TASK OBJECTIVE
Your answer should be the lines from the start of the records through the line with "filter (λ r, Contains r projectId_mark = false)", copied word for word.
[Opening DATA SHOWN section]
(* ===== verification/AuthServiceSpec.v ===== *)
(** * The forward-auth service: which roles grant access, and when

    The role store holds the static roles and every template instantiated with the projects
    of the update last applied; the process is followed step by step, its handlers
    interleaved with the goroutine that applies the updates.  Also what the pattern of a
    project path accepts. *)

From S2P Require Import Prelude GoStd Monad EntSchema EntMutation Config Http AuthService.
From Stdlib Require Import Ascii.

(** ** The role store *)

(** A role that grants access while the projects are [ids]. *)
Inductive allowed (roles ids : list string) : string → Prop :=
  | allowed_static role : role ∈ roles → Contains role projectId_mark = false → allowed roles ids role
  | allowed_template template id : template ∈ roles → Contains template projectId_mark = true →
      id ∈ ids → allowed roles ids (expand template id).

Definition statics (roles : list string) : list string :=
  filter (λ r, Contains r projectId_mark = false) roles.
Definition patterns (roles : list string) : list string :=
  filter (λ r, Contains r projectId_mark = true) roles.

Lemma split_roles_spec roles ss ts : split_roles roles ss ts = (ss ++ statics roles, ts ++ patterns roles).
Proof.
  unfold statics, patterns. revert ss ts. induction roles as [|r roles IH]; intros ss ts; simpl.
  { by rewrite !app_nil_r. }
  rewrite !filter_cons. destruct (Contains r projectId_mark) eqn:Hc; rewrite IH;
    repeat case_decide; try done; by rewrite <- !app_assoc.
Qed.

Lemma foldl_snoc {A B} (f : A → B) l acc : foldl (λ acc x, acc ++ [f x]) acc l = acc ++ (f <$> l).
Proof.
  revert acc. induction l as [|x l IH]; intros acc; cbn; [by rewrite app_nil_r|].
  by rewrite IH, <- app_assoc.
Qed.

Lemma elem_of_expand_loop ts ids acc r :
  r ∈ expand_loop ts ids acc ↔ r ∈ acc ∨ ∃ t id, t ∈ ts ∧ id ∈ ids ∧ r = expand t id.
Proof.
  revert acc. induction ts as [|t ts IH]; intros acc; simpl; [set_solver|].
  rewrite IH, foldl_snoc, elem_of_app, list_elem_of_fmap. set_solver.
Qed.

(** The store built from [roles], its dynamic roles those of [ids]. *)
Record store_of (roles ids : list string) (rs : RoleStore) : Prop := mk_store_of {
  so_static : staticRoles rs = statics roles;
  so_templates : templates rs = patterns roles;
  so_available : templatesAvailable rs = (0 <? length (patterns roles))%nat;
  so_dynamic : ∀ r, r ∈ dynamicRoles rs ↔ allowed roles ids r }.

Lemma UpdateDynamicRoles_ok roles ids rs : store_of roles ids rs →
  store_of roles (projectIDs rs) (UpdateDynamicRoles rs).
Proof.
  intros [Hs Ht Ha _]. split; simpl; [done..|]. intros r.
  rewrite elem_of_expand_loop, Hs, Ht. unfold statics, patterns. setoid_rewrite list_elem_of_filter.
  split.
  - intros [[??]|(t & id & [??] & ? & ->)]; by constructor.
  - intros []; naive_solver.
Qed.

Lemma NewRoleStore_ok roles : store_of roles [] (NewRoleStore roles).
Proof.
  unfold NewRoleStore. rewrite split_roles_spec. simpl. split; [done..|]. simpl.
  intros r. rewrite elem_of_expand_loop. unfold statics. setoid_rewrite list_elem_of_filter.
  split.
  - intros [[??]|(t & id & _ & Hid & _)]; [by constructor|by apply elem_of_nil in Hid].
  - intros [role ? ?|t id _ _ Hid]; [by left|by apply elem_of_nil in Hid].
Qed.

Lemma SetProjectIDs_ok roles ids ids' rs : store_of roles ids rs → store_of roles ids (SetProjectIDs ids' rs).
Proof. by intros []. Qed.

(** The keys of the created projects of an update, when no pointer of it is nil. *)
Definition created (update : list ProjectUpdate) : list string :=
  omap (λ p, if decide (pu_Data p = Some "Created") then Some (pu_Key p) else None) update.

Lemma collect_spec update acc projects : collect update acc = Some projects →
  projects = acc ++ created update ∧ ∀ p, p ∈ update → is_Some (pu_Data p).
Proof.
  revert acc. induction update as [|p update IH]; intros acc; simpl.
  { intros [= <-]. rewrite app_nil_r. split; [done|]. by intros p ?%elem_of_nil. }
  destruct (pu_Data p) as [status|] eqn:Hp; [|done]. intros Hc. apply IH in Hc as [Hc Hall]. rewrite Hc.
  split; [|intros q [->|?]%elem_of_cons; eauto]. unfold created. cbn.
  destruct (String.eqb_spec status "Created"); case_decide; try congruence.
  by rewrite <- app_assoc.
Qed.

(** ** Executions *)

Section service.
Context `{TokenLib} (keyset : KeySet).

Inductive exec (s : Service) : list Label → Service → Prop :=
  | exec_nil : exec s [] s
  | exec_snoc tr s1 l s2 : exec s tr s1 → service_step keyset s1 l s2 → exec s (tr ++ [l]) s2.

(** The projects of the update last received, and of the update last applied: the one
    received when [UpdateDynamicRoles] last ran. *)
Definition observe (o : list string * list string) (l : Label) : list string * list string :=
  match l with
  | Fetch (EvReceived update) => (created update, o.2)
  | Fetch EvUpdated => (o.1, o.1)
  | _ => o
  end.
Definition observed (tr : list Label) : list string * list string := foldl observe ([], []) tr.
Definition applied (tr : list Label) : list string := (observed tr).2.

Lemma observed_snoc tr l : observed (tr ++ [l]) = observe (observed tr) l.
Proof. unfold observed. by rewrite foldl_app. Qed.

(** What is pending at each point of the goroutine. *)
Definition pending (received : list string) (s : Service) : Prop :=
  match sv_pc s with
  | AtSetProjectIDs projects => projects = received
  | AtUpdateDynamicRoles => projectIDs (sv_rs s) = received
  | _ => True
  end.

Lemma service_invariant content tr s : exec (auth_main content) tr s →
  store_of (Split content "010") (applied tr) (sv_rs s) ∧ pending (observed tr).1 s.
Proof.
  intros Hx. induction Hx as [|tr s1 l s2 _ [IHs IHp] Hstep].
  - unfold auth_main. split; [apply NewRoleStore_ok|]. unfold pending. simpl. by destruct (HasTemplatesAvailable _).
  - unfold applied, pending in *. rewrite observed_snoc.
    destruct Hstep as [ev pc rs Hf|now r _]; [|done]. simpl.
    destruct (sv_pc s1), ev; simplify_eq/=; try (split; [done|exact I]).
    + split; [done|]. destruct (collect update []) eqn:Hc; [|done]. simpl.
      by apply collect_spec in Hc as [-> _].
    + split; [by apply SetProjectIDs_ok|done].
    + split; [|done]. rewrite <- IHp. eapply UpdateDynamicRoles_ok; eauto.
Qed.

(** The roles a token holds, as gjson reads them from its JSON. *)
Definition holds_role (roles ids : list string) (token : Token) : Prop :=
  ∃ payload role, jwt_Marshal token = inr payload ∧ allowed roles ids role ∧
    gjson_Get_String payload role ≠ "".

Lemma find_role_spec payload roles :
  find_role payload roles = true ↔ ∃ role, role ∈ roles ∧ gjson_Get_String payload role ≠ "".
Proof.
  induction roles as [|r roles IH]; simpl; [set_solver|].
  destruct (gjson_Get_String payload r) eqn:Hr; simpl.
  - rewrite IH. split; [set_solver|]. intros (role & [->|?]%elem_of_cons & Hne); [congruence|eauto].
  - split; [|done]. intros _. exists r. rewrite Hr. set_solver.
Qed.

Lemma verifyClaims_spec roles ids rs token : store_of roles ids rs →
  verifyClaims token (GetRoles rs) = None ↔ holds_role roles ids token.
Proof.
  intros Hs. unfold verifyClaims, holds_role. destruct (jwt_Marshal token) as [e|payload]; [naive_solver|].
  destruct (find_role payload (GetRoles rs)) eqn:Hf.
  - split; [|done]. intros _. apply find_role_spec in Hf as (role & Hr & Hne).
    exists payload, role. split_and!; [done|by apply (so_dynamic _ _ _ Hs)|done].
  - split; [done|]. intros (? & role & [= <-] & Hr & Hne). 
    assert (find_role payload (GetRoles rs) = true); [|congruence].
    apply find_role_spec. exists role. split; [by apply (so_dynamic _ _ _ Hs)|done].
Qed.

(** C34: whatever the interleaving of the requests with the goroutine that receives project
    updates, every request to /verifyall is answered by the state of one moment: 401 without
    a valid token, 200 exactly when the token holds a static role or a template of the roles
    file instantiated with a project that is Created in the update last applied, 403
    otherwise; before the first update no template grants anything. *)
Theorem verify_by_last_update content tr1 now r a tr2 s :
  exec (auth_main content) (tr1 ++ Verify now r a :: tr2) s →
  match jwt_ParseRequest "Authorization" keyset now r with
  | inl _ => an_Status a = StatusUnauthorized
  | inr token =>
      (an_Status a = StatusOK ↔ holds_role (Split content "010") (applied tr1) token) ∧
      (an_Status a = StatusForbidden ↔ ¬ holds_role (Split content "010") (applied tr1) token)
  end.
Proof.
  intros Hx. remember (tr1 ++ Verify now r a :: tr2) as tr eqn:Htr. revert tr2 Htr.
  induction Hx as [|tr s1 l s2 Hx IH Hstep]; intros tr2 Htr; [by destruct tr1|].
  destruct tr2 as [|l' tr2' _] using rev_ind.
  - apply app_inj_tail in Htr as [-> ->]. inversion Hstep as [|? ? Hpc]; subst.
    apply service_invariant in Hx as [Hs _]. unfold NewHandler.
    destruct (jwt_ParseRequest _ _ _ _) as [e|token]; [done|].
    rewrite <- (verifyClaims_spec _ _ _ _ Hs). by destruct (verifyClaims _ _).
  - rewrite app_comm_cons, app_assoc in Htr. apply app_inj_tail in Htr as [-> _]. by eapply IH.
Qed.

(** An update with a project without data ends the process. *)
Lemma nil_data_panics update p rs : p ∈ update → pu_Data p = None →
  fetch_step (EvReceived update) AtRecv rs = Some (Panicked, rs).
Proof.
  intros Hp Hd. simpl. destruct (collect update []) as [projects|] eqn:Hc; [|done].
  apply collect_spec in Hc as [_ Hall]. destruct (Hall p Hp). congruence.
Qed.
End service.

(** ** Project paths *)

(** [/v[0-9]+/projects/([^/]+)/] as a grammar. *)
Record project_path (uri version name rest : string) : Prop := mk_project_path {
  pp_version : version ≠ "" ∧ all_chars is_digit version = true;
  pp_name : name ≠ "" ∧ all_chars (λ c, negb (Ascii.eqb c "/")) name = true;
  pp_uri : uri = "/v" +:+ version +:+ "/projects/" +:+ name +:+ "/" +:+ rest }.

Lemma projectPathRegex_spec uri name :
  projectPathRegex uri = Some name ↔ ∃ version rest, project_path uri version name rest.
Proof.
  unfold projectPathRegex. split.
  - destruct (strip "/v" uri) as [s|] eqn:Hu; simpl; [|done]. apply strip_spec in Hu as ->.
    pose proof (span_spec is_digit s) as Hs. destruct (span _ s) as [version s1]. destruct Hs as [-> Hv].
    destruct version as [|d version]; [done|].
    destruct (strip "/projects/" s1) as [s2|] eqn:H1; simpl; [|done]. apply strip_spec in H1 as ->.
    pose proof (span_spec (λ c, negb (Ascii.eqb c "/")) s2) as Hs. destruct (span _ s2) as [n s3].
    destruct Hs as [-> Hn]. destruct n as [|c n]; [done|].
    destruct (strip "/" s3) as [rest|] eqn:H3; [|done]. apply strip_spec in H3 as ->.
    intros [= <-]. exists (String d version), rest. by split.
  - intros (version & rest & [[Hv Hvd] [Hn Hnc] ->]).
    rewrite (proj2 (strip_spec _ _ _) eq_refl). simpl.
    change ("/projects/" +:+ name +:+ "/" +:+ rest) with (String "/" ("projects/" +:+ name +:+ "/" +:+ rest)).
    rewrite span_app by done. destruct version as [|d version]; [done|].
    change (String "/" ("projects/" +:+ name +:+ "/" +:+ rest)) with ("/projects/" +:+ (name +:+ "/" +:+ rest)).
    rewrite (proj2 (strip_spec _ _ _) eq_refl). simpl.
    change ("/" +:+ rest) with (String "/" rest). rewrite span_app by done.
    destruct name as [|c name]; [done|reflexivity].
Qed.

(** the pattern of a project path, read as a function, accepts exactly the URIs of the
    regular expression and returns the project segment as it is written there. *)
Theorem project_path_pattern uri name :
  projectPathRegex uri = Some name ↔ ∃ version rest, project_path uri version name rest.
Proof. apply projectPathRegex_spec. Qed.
[Closing DATA SHOWN section]
RESULT OF THE EXERCISE
(* ===== verification/AuthServiceSpec.v ===== *)
(** * The forward-auth service: which roles grant access, and when

    The role store holds the static roles and every template instantiated with the projects
    of the update last applied; the process is followed step by step, its handlers
    interleaved with the goroutine that applies the updates.  Also what the pattern of a
    project path accepts. *)

From S2P Require Import Prelude GoStd Monad EntSchema EntMutation Config Http AuthService.
From Stdlib Require Import Ascii.

(** ** The role store *)

(** A role that grants access while the projects are [ids]. *)
Inductive allowed (roles ids : list string) : string → Prop :=
  | allowed_static role : role ∈ roles → Contains role projectId_mark = false → allowed roles ids role
  | allowed_template template id : template ∈ roles → Contains template projectId_mark = true →
      id ∈ ids → allowed roles ids (expand template id).

Definition statics (roles : list string) : list string :=
  filter (λ r, Contains r projectId_mark = false) roles.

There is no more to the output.